Выбрать главу

В этом аппарате биение человеческого пульса создавало давление и заставляло штифт двигаться вверх и вниз, оставляя следы на листе покрытой сажей бумаги, которую протягивал под ним специальный часовой механизм. Пульс животных измеряли и раньше, но Марей первым придумал устройство, способное измерять его без использования инвазивного зонда, который надлежало вводить в исследуемый организм. Медики сразу же признали сфигмограф важным медицинским инструментом и стали активно им пользоваться. В результате довольно мрачной случайности дела Марея пошли еще лучше после неудачи другого врача, о которой рассказано ниже:

Месье Бруардель однажды рассказал мне, что Наполеон III, прослышав о сфигмографе, послал за Мареем, которого попросили провести несколько демонстрационных экспериментов. Среди линий [пульса], полученных при помощи аппарата у присутствующих, он заметил одну линию, которая ясно указывала на аортальную недостаточность. Через несколько дней человек, сфигмограмма которого показала эту патологию, был найден мертвым в постели; он пал жертвой одного из тех обморочных припадков, которые так часто случаются при той сердечной болезни, которую сфигмограф показал Марею{2}.

Примерно в это же время медицинская карьера Марея переживала серьезные трудности. После защиты диссертации он успешно сдал квалификационный экзамен на право работать врачом, но провалил другой, сдача которого позволила бы ему преподавать медицину. Поэтому Марей открыл в Париже медицинскую практику, но прогорел всего через год. Поскольку никаких других вариантов у него не осталось, он объявил себя частным исследователем физиологии; деньги на работу брал из авторских отчислений за изобретение сфигмографа и зарабатывал частными уроками. В доме, где Марей и жил, и работал, собрался чудный зверинец из разных существ, ожидавших своей очереди на изучение в движении. Один из коллег, посетивший его в 1864 г., так описывал обстановку в доме:

Это место, служившее не только лабораторией, но и зверинцем, имело незабываемый вид. Первый взгляд на него произвел такое впечатление, что воспоминание навсегда осталось со мной в ряду тех, что при обращении к ним неизменно проявляются подобно еще влажным чернилам свежего оттиска гравюры.

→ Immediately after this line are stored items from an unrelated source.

Lemma match_ext_spec (r : regex_ext) :
  forall (s : string) (k : string -> bool),
    match_ext r s k = true <-> exists u v, s = u ++ v /\ lang_ext r u /\ k v = true.
Proof.
  induction r as [r0 | min p | a IHa b IHb]; intros s k; cbn [match_ext lang_ext].
  - apply match_k_spec.
  - apply match_many_spec.
  - rewrite IHa. split.
    + intros [u1 [v1 [E [Ha Hb]]]]. apply IHb in Hb.
      destruct Hb as [u2 [v2 [E2 [Hb Hk]]]]. subst.
      exists (u1 ++ u2), v2. rewrite str_app_assoc. repeat split; [|exact Hk].
      exists u1, u2. repeat split; assumption.
    + intros [u [v [E [[u1 [u2 [Eu [Ha Hb]]]] Hk]]]]. subst.
      exists u1, (u2 ++ v). rewrite str_app_assoc. repeat split; [exact Ha|].
      apply IHb. exists u2, v. repeat split; assumption.
Qed.

Lemma fullmatch_ext_spec (r : regex_ext) (s : string) :
  fullmatch_ext r s = true <-> lang_ext r s.
Proof.
  unfold fullmatch_ext. rewrite match_ext_spec. split.
  - intros [u [v [E [H Hk]]]]. destruct v; [|discriminate Hk].
    rewrite str_app_nil_r in E. subst. exact H.
  - intros H. exists s, "". rewrite str_app_nil_r. repeat split. exact H.
Qed.

Lemma nonspace_or_dot_nonspace (c : ascii) :
  nonspace_or_dot c = negb (is_space c).
Proof.
  unfold nonspace_or_dot. destruct (Ascii.eqb_spec c ".") as [E|_].
  - subst c. reflexivity.
  - apply orb_false_r.
Qed.

Lemma str_all_ext (p q : ascii -> bool) (s : string) :
  (forall c, p c = q c) -> str_all p s = str_all q s.
Proof.
  intros H. induction s as [|c s IH]; cbn [str_all]; [reflexivity|].
  rewrite H, IH. reflexivity.
Qed.

(** X3: [Email._validate] accepts exactly the strings made of one
    letter, one or more characters that are not whitespace, an at sign,
    one or more letters, a dot, and two or more letters; everything else
    raises [ValueError]. *)
Theorem X3_email_accepted_shape (v : string) :
  (Email_validate v = Ok tt <->
   exists (c : ascii) (local dom tld : string),
     v = String c local ++ "@" ++ dom ++ "." ++ tld /\
     is_letter c = true /\
     (1 <= String.length local)%nat /\ str_all (fun x => negb (is_space x)) local = true /\
     (1 <= String.length dom)%nat /\ str_all is_letter dom = true /\
     (2 <= String.length tld)%nat /\ str_all is_letter tld = true) /\
  (Email_validate v = Ok tt \/ Email_validate v = Raise ValueError).
Proof.
  split.
  - unfold Email_validate.
    destruct (fullmatch_ext email_pattern v) eqn:E; cbn [negb].
    + apply fullmatch_ext_spec in E. unfold email_pattern in E. cbn [lang_ext lang rep_lang] in E.
      destruct E as [u1 [r1 [E1 [[a [a' [Ea [[c [Ec Hc]] Ha']]]] H1]]]].
      destruct H1 as [local [r2 [E2 [[Hl1 Hl2] H2]]]].
      destruct H2 as [at_ [r3 [E3 [Hat H3]]]].
      destruct H3 as [dom [r4 [E4 [[Hd1 Hd2] H4]]]].
      destruct H4 as [dot [tld [E5 [Hdot [Ht1 Ht2]]]]].
      subst. split; [|reflexivity]. intros _.
      exists c, local, dom, tld. repeat split; try assumption.
      rewrite <- Hl2. apply str_all_ext. intros x. symmetry. apply nonspace_or_dot_nonspace.
    + split; [discriminate|].
      intros [c [local [dom [tld [Ev [Hc [Hl1 [Hl2 [Hd1 [Hd2 [Ht1 Ht2]]]]]]]]]]].
      assert (Hm : fullmatch_ext email_pattern v = true).
      { apply fullmatch_ext_spec. unfold email_pattern. cbn [lang_ext lang rep_lang].
        exists (String c ""), (local ++ "@" ++ dom ++ "." ++ tld).
        split; [exact Ev|]. split.
        { exists (String c ""), "". repeat split. exists c. split; [reflexivity | exact Hc]. }
        exists local, ("@" ++ dom ++ "." ++ tld). split; [reflexivity|]. split.
        { split; [exact Hl1|]. rewrite <- Hl2. apply str_all_ext.
          intros x. apply nonspace_or_dot_nonspace. }
        exists "@", (dom ++ "." ++ tld). split; [reflexivity|]. split; [reflexivity|].
        exists dom, ("." ++ tld). split; [reflexivity|]. split; [split; assumption|].
        exists ".", tld. repeat split; assumption. }
      congruence.
  - unfold Email_validate. destruct (fullmatch_ext email_pattern v); [left | right]; reflexivity.
Qed.

Lemma str_all_false_iff (p : ascii -> bool) (s : string) :
  str_all p s = false <-> exists pre c post, s = pre ++ String c post /\ p c = false.
Proof.
  induction s as [|c s IH]; cbn [str_all].
  - split; [discriminate|]. intros [pre [c [post [E _]]]]. destruct pre; discriminate E.
  - rewrite andb_false_iff, IH. split.
    + intros [Hc | [pre [x [post [E Hx]]]]].
      * exists "", c, s. split; [reflexivity | exact Hc].
      * exists (String c pre), x, post. subst s. split; [reflexivity | exact Hx].
    + intros [pre [x [post [E Hx]]]]. destruct pre as [|y pre]; simpl in E.
      * injection E as Ec Es. subst. left. exact Hx.
      * injection E as Ec Es. right. exists pre, x, post. split; assumption.
Qed.

(** X4: [Address._validate] accepts exactly the strings of 5 to 50
    characters that hold at least one character that is not
    whitespace. *)
Theorem X4_address_accepted_shape (v : string) :
  Address_validate v = Ok tt <->
  (5 <= String.length v <= 50)%nat /\
  exists pre c post, v = pre ++ String c post /\ is_space c = false.
Proof.
  unfold Address_validate, isspace. split.
  - intros H.
    destruct (negb (str_is_empty v) && str_all is_space v)%bool eqn:Esp; [discriminate H|].
    destruct (Nat.leb_spec 5 (String.length v)) as [H5|]; [|discriminate H].
    destruct (Nat.leb_spec (String.length v) 50) as [H50|]; [|discriminate H].
    split; [lia|].
    apply andb_false_iff in Esp. destruct Esp as [Hemp | Hall].
    + destruct v; [simpl in H5; lia | discriminate Hemp].
    + apply str_all_false_iff. exact Hall.
  - intros [[H5 H50] Hex].
    apply str_all_false_iff in Hex. rewrite Hex, andb_false_r.
    destruct (Nat.leb_spec 5 (String.length v)) as [_|]; [|lia].
    destruct (Nat.leb_spec (String.length v) 50) as [_|]; [|lia].
    reflexivity.
Qed.

(** ** AddressBook: insertion, lookup, deletion *)

Lemma dict_mem_In {V : Type} (d : dict V) (key : string) :
  dict_mem d key = true <-> In key (map fst d).
Proof.
  unfold dict_mem. induction d as [|[k w] rest IH]; simpl.
  - split; [discriminate | intros []].
  - destruct (String.eqb_spec k key) as [E|E].
    + split; [intros _; left; exact E | reflexivity].
    + rewrite IH. split; [intros H; right; exact H|].
      intros [H|H]; [contradiction | exact H].
Qed.

Lemma dict_mem_false {V : Type} (d : dict V) (key : string) :
  dict_mem d key = false <-> ~ In key (map fst d).
Proof.
  rewrite <- dict_mem_In. destruct (dict_mem d key); split; congruence.
Qed.

Lemma dict_get_set_other {V : Type} (d : dict V) (key k : string) (v : V) :
  k <> key -> dict_get (dict_set d key v) k = dict_get d k.
Proof.
  intros Hne. induction d as [|[k' w] rest IH]; simpl.
  - destruct (String.eqb_spec key k); [congruence | reflexivity].
  - destruct (String.eqb_spec k' key) as [E|E]; simpl.
    + subst k'. destruct (String.eqb_spec key k); [congruence | reflexivity].
    + destruct (String.eqb k' k); [reflexivity | exact IH].
Qed.

Lemma dict_get_del_other {V : Type} (d : dict V) (key k : string) :
  k <> key -> dict_get (dict_del d key) k = dict_get d k.
Proof.
  intros Hne. induction d as [|[k' w] rest IH]; simpl; [reflexivity|].
  destruct (String.eqb_spec k' key) as [E|E]; simpl.
  - subst k'. destruct (String.eqb_spec key k); [congruence | reflexivity].
  - destruct (String.eqb k' k); [reflexivity | exact IH].
Qed.

Lemma dict_get_del_same {V : Type} (d : dict V) (key : string) :
  NoDup (map fst d) -> dict_get (dict_del d key) key = None.
Proof.
  induction d as [|[k' w] rest IH]; simpl; intros Hnd; [reflexivity|].
  inversion Hnd as [|? ? Hnotin Hrest]; subst.
  destruct (String.eqb_spec k' key) as [E|E]; simpl.
  - subst k'. apply dict_mem_false in Hnotin. unfold dict_mem in Hnotin.
    destruct (dict_get rest key); [discriminate Hnotin | reflexivity].
  - destruct (String.eqb_spec k' key); [contradiction|]. apply IH. exact Hrest.
Qed.

Lemma dict_del_keys_incl {V : Type} (d : dict V) (key k : string) :
  In k (map fst (dict_del d key)) -> In k (map fst d).
Proof.
  induction d as [|[k' w] rest IH]; simpl; [intros []|].
  destruct (String.eqb k' key); simpl.
  - intros H. right. exact H.
  - intros [H|H]; [left; exact H | right; apply IH; exact H].
Qed.

Lemma dict_del_NoDup {V : Type} (d : dict V) (key : string) :
  NoDup (map fst d) -> NoDup (map fst (dict_del d key)).
Proof.
  induction d as [|[k' w] rest IH]; simpl; intros Hnd; [constructor|].
  inversion Hnd as [|? ? Hnotin Hrest]; subst.
  destruct (String.eqb k' key); simpl; [exact Hrest|].
  constructor; [|apply IH; exact Hrest].
  intros Hin. apply Hnotin. apply (dict_del_keys_incl rest key). exact Hin.
Qed.

Lemma dict_del_length {V : Type} (d : dict V) (key : string) :
  dict_mem d key = true -> S (List.length (dict_del d key)) = List.length d.
Proof.
  unfold dict_mem. induction d as [|[k' w] rest IH]; simpl; [discriminate|].
  destruct (String.eqb k' key); simpl; [reflexivity|].
  intros H. rewrite (IH H). reflexivity.
Qed.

В безупречном порядке того рода, в котором теряется всякая срочная работа, среди всевозможных научных аппаратов и инструментов, как классических, так и вчера изобретенных — ибо новой науке нужны новые инструменты, — располагались клетки, аквариумы и населявшие их существа: голуби, канюки, рыбы, рептилии, змеи, амфибии. Голуби ворковали; канюки молчали, не произнося ни слова, возможно из страха вызвать упреки и обвинения в недостаточной канючности. Какая-то лягушка, сбежавшая из своей банки в порядке крайней недисциплинированности, очумело прыгала перед посетителем, опасаясь, как бы ее не приласкали подошвой башмака. Черепаха топала важно и тяжеловесно, с упрямой целеустремленностью, более характерной для нее, чем пустой энтузиазм, по вынужденно кривому маршруту в обход различных препятствий; она стремилась неустанно к своей цели, как одержимая, наслаждаясь спокойствием, которое обеспечивали ей одновременно чистая совесть и прочный панцирь{3}.

Работа Марея включала в себя чтение лекций и написание статей по сердечно-сосудистой системе, и его усилия получили признание французского ученого сообщества; за короткое время Марей был избран в Академию, получил несколько преподавательских и, наконец, профессорскую должность. К 1870 г. он достаточно разбогател, чтобы купить дом неподалеку от итальянского Неаполя, где можно было с удобствами продолжать исследования в зимние месяцы. С годами ученый получал все большее признание своей работы и все больше ресурсов на ее продолжение.

Но в чем же состояла эта работа? Марей рассматривал движение как ключ к пониманию природы, поскольку все на свете — атомы, планеты, лошади, люди — находится в движении и подчиняется одним и тем же физическим законам. В отличие от многих его коллег-физиологов, Марей не считал, что живые существа обладают какой-то особой «жизненной силой», не подчиняющейся законам природы. Ученый, который всегда оставался инженером-механиком, был убежден, что в живых существах можно разобраться при помощи тех же самых методик, что используются в физических науках. Он осторожно писал: «Без сомнения, однако, между явлениями жизни существуют многочисленные связи; и мы сумеем добраться до их открытия более или менее быстро в зависимости от точности методов исследования, к которым прибегнем»{4}.